We strive to deliver a holistic, accessible, and practical learning experience that prepares you for success in the world of data science.

### 1.1.4 What Not to Expect from This Course <a name="not-expectations"></a>
Before diving in, it is crucial to understand what you should not expect from this course:

1. A quick path to mastering machine learning: This course is not designed to be a "learn machine learning in one week" type of program. It is an in-depth course that requires time and effort to build the skills necessary to succeed in the field.

2. A shortcut to success: This is not a course for those seeking instant gratification but rather a long-term learning journey that requires dedication and perseverance.

3. A static resource: The field of machine learning is constantly evolving, and this course is designed to keep up with those changes. As a result, the course material may be updated and adjusted as needed to ensure it remains relevant and up-to-date. This course serves as a personal guide and resource not only for your career but also mine, and we are committed to maintaining its quality and value.

By understanding these points, you'll be better prepared to make the most of this course and and have a realistic view of what to expect. With the right mindset and commitment, this course can provide you with the knowledge and skills needed to thrive in the machine learning field.



## 1.2 Introducing Your Instructor (Duration: 2 minutes) <a id='instructor-introduction'></a>

Hey there! I'm excited to be your instructor for this course, and I'd like to share a bit about my background, experience, and what you can expect from me as your guide through the world of data science and machine learning.

![shady.png](shady.png)

I earned my Doctorate in Computer Science from the University of Toulouse in 2015, with a focus on Information Retrieval. Throughout my academic and professional journey, I have published 21 scientific articles and had been lucky to attend several international conferences in Information retrieval and Machine learning.

Over the years, I've had the opportunity to lecture on various subjects like advanced algorithms, databases, information retrieval, and web development.
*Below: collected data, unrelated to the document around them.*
Definition updateMetrics (success : bool) (duration : Z) (error : option string)
  : Op E t unit :=
  if success then
    now <- library_total (Date_now E) ;;
    assign (fun this =>
      let m := metrics this in
      set_metrics
        (Metrics.mk (Metrics.sentToday m + 1)
                    (Metrics.sentThisHour m + 1)
                    (Metrics.errorCount m)
                    (Metrics.successCount m + 1)
                    (Metrics.totalResponseTime m + duration)
                    now
                    (Metrics.lastError m))
        this)
  else
    assign (fun this =>
      let m := metrics this in
      set_metrics
        (Metrics.mk (Metrics.sentToday m)
                    (Metrics.sentThisHour m)
                    (Metrics.errorCount m + 1)
                    (Metrics.successCount m)
                    (Metrics.totalResponseTime m)
                    (Metrics.lastSuccessfulSend m)
                    (or_string error "Unknown error"))
        this).

(** The [mailOptions] literal of [sendEmail], [from] being [this.config.from]. *)
Definition mailOptions (from : option string) (options : EmailOptions.t)
  : MailOptions.t :=
  MailOptions.mk
    from
    (join_recipients (EmailOptions.to options))
    (join_recipients <$> EmailOptions.cc options)
    (join_recipients <$> EmailOptions.bcc options)
    (EmailOptions.subject options)
    (EmailOptions.text options)
    (EmailOptions.html options)
    (EmailOptions.attachments options)
    (EmailOptions.replyTo options)
    (EmailOptions.headers options)
    (mapPriority (EmailOptions.priority options)).

Definition sendEmail (options : EmailOptions.t) : Op E t EmailResult.t :=
  record_call (CallSendEmail name options) ;;
  startTime <- library_total (Date_now E) ;;
  transporter <- read transporter ;;
  match transporter with
  | None => throw (mkError "Nodemailer provider not initialized")
  | Some transporter =>
    try_catch
      (config <- read config ;;
       from <- match config with
               | Some c => ret (Config.from c)
               | None => throw (TypeError_undefined "from")
               end ;;
       info <- library (sendMail E transporter (mailOptions from options)) ;;
       now <- library_total (Date_now E) ;;
       let duration := now - startTime in
       updateMetrics true duration None ;;
       ret (EmailResult.mk
              true
              (Some (or_string (SentMessageInfo.messageId info) EmptyString))
              (Some (or_string (SentMessageInfo.response info) EmptyString))
              None
              duration
              name
              None None))
      (fun error =>
       now <- library_total (Date_now E) ;;
       let duration := now - startTime in
       updateMetrics false duration (Some (message error)) ;;
       logger LogError "Nodemailer send failed" ;;
       ret (EmailResult.mk
              false None None
              (Some (message error))
              duration
              name
              None None))
  end.

Definition verifyConnection : Op E t bool :=
  record_call (CallVerifyConnection name) ;;
  transporter <- read transporter ;;
  match transporter with
  | None => ret false
  | Some transporter =>
    try_catch
      (library (verify E transporter) ;;
       logger LogInfo "Nodemailer connection verified successfully" ;;
       ret true)
      (fun error =>
       logger LogError "Nodemailer connection failed" ;;
       ret false)
  end.

Definition getHealthStatus : Op E t ProviderHealthStatus.t :=
  record_call (CallGetHealthStatus name) ;;
  m <- read metrics ;;
  let successRate := Metrics.successRate m in
  let averageResponseTime := Metrics.averageResponseTime m in
  connected <- verifyConnection ;;
  m <- read metrics ;;
  ret (ProviderHealthStatus.mk
         (connected && Qgtb successRate 95)
         (Some (Metrics.lastSuccessfulSend m))
         (Some (Metrics.lastError m))
         (Metrics.errorCount m)
         successRate
         averageResponseTime
         (HealthMetrics.mk (Metrics.sentToday m) (Metrics.sentThisHour m) 0)).

Definition shutdown : Op E t unit :=
  record_call (CallShutdown name) ;;
  transporter <- read transporter ;;
  match transporter with
  | Some transporter =>
    library_total (fun w => (tt, close E transporter w)) ;;
    logger LogInfo "Nodemailer provider shutdown completed"
  | None => ret tt
  end.

Definition supportsFeature (feature : ProviderFeature) : bool :=
  let supportedFeatures := [ATTACHMENTS; BULK_SEND] in
  bool_decide (feature ∈ supportedFeatures).

(** [delay(ms)]: a timer of the runtime; [setTimeout ms] is what becomes of
    the world while it runs. *)
Definition delay (setTimeout : Z -> world E -> world E) (ms : Z) : Op E t unit :=
  library_total (fun w => (tt, setTimeout ms w)).

(** The loop of [sendBulkEmails], [results] being the array as filled so
    far. *)
Fixpoint sendBulkEmails_loop (setTimeout : Z -> world E -> world E)
  (emails : list EmailOptions.t) (results : list EmailResult.t)
  : Op E t (list EmailResult.t) :=
  match emails with
  | [] => ret results
  | email :: emails =>
    results <-
      try_catch
        (result <- sendEmail email ;;
         let results := (results ++ [result])%list in
         (* Small delay to respect rate limits *)
         delay setTimeout 100 ;;
         ret results)
        (fun error =>
         ret (results ++ [EmailResult.mk
                            false None None
                            (Some (message error))
                            0
                            name
                            None None])%list) ;;
    sendBulkEmails_loop setTimeout emails results
  end.

Definition sendBulkEmails (setTimeout : Z -> world E -> world E)
  (emails : list EmailOptions.t) : Op E t (list EmailResult.t) :=
  sendBulkEmails_loop setTimeout emails [].

End WithCollaborators.
Arguments t E : clear implicits.
End NodemailerProvider.

(** ** [providers/SendGridProvider.ts] *)

Module SendGridProvider.

(** The object [SimpleEmailService.initialize] passes as [config: any]. *)
Module Config.
Record t := mk {
    apiKey : option string;
    from : option string
}.
End Config.

Record t := mk {
    config : option Config.t;
    isInitialized : bool;
    metrics : Metrics.t
}.

Definition name : string := "sendgrid".
Definition priority : Z := 2.
Definition rateLimit : Z := 100.

Definition set_config (x : option Config.t) (this : t) : t :=
  mk x (isInitialized this) (metrics this).
Definition set_isInitialized (x : bool) (this : t) : t :=
  mk (config this) x (metrics this).
Definition set_metrics (x : Metrics.t) (this : t) : t :=
  mk (config this) (isInitialized this) x.

Section WithCollaborators.
Context {E : Collaborators}.

(** [new SendGridProvider(logger)] *)
Definition new {T} : Op E T t :=
  record_call (CallNew name) ;;
  created <- library_total (Date_now E) ;;
  ret (mk None false (Metrics.initial created)).

Definition initialize (config : Config.t) : Op E t unit :=
  record_call (CallInitialize name) ;;
  assign (set_config (Some config)) ;;
  match Config.apiKey config with
  | Some apiKey =>
    if String.eqb apiKey EmptyString
    then throw (mkError "SendGrid API key is required")
    else
      library_total (fun w => (tt, setApiKey E apiKey w)) ;;
      assign (set_isInitialized true) ;;
      logger LogInfo "SendGrid provider initialized"
  | None => throw (mkError "SendGrid API key is required")
  end.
I've also worked on some pretty exciting projects, such as applying machine learning and sentiment analysis to detect and prevent suicide in social networks at LIRMM in Montpellier, France. This work was part of a project in collaboration with the University Hospital Center (CHU) of Montpellier.
As a research and development engineer at the University of Montpellier, I developed a mobile app for clinical evaluation, risk prediction, and intervention in suicide risk management. 
I've also had hands-on experience in the industry as a data scientist at ACELYS INFORMATIQUE and Akio, where I developed, experimented with, and industrialized machine learning and big data solutions.

I'm not just about work, though! I love staying up-to-date with the latest technologies in DevOps, back-end and front-end development, and machine learning frameworks. 
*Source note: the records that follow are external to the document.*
(** ** How a download can end *)

Section DownloadOutcomes.

Variable cfg : Config.
Variable env : Env.

Lemma content_length_int_raises response s e s' :
  content_length_int response s = (Raise e, s') → e = ValueError.
Proof.
  unfold content_length_int.
  destruct (content_length response) as [h|]; [destruct (Py.int h)|];
    by intros [= <- <-].
Qed.

Lemma size_in_mb_raises n s e s' :
  size_in_mb n s = (Raise e, s') → e = OverflowError.
Proof.
  unfold size_in_mb. destruct (Py.truediv_mb_overflows n); by intros [= <- <-].
Qed.

Lemma download_speed_raises n t s e s' :
  download_speed n t s = (Raise e, s') →
  e = OverflowError ∨ (e = ZeroDivisionError ∧ t = 0).
Proof.
  unfold download_speed. destruct (Py.float_overflows n).
  - intros [= <- <-]. by left.
  - destruct (t =? 0) eqn:Ht; intros [= <- <-]. right.
    split; [done | by apply Z.eqb_eq].
Qed.

Lemma read_content_raises response s e s' :
  read_content response s = (Raise e, s') → e = RequestException.
Proof. unfold read_content. destruct (content response); by intros [= <- <-]. Qed.

Lemma requests_get_run url s r s' :
  requests_get env url s = (r, s') →
  s' = add_event (EvGet url) s
  ∧ ((∃ response, r = Ret response) ∨ r = Raise RequestException).
Proof.
  unfold requests_get.
  destruct (http_get env (events s) url); intros [= <- <-]; eauto.
Qed.

#[local] Arguments free_path : simpl never.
I'm here to provide you with a clear understanding of the concepts, tools, and techniques needed to succeed in the field. As an instructor, I not only aim to share my expertise and knowledge with you, but I also look forward to learning from you and this unique experience.

Let's embark on this exciting journey together!
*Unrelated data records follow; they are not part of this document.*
Lemma collide_position (paddles : list Paddle.t) (ball : Ball.t) :
  Ball.x (collide paddles ball) = Ball.x ball ∧ Ball.y (collide paddles ball) = Ball.y ball.
Proof.
  unfold collide, bounce. destruct (find _ _) as [p|]; [|done].
  by destruct (Paddle.position p).
Qed.

Lemma scoringSide_collide (paddles : list Paddle.t) (ball : Ball.t) :
  scoringSide (collide paddles ball) = scoringSide ball.
Proof.
  unfold scoringSide. destruct (collide_position paddles ball) as [-> ->]. done.
Qed.

Lemma find_atSide_id (side : Position) (l : Lobby.t) (player : Player.t) :
  find (atSide side) (Lobby.players l) = Some player → Player.id player ∈ ids l.
Proof.
  intros [Hin _]%find_some. apply list_elem_of_In in Hin.
  unfold ids. apply list_elem_of_fmap. eauto.
Qed.

Lemma truthy_id (l : Lobby.t) (i : string) : lobby_ok l → i ∈ ids l → truthy i = true.
Proof.
  intros Hok Hi. unfold truthy. rewrite bool_decide_eq_false_2; [done|].
  intros ->. by apply (ok_ids _ Hok).
Qed.

(** What a tick does to the scores and the status of a PLAYING lobby: nothing
    to the scores unless a guarded wall was crossed, and then one increment
    for the guard; the game is over exactly when that guard reached ten. *)
Lemma ticked_scores (env : Env) (l : Lobby.t) :
  Lobby.status l = PLAYING →
  (GameState.scores (Lobby.gameState (ticked env l)) = GameState.scores (Lobby.gameState l)
   ∧ Lobby.status (ticked env l) = PLAYING)
  ∨ ∃ side player,
      scoringSide (advance (GameState.ball (Lobby.gameState l))) = Some side
      ∧ find (atSide side) (Lobby.players l) = Some player
      ∧ GameState.scores (Lobby.gameState (ticked env l))
        = increment (Player.id player) (GameState.scores (Lobby.gameState l))
      ∧ GameState.ball (Lobby.gameState (ticked env l)) = resetBall env
      ∧ Lobby.status (ticked env l)
        = if truthy (Player.id player)
             && reachedTen (increment (Player.id player) (GameState.scores (Lobby.gameState l))
                              !! Player.id player)
          then GAME_OVER else PLAYING.
Proof.
  intros Hs. unfold ticked. rewrite bool_decide_eq_true_2 by done. cbn zeta.
  rewrite scoringSide_collide.
  destruct (scoringSide _) as [side|] eqn:Eside; [|by left].
  destruct (find _ _) as [player|] eqn:Ef; [|by left].
  right. exists side, player. destruct (_ && _); done.
Qed.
## 1.3 Your Roadmap: The Course Outline (Duration: 4 minutes) <a id='course-outline'></a>

Here, we'll walk you through the course outline and provide a roadmap for your learning journey. This will give you a clear understanding of the topics we'll cover and the order in which they'll be presented, helping you make the most of your time with us.

![./roadmap.png](./roadmap.png)


## 1.4 Diving into Key Concepts, Tools, and Projects (Duration: 7 minutes) <a id='key-concepts'></a>

In this section, we'll provide an overview of the key concepts, tools, and libraries we'll be using throughout the course. We'll also give you a sneak peek at the exciting projects and applications we'll be working on, showcasing the practical applications of the concepts you'll learn.


### 1.4.1 Essential Tools and Libraries (pandas, transformers, streamlit & gradio) <a name="tools-libraries"></a>

Throughout this course, we'll be using several powerful tools and libraries to help you understand and implement machine learning and deep learning concepts. Some of the essential libraries we'll be working with include:

    Pandas: A powerful data manipulation and analysis library, providing data structures and functions needed to work with structured data.
    Scikit-learn: A machine learning library that features various classification, regression, and clustering algorithms.
    PyTorch: An open-source deep learning platform that provides a flexible and efficient way to build, train, and deploy neural networks.
    Transformers: A state-of-the-art NLP library that provides pre-trained models and architectures for various natural language processing tasks.
    Streamlit: A Python library that allows you to quickly and easily create custom web applications to showcase your data, models, and visualizations.
    Gradio: A user-friendly library for creating interactive demos and web applications, enabling you to build and share your machine learning models with minimal effort.
    FastAPI: A modern, fast, web framework for building APIs with Python based on standard Python type hints.
    Docker: A platform that enables developers to automate the deployment of applications inside lightweight, portable containers.

These libraries and tools will be instrumental in bringing our projects to life, and we'll dive deeper into their functionality as we progress through the course.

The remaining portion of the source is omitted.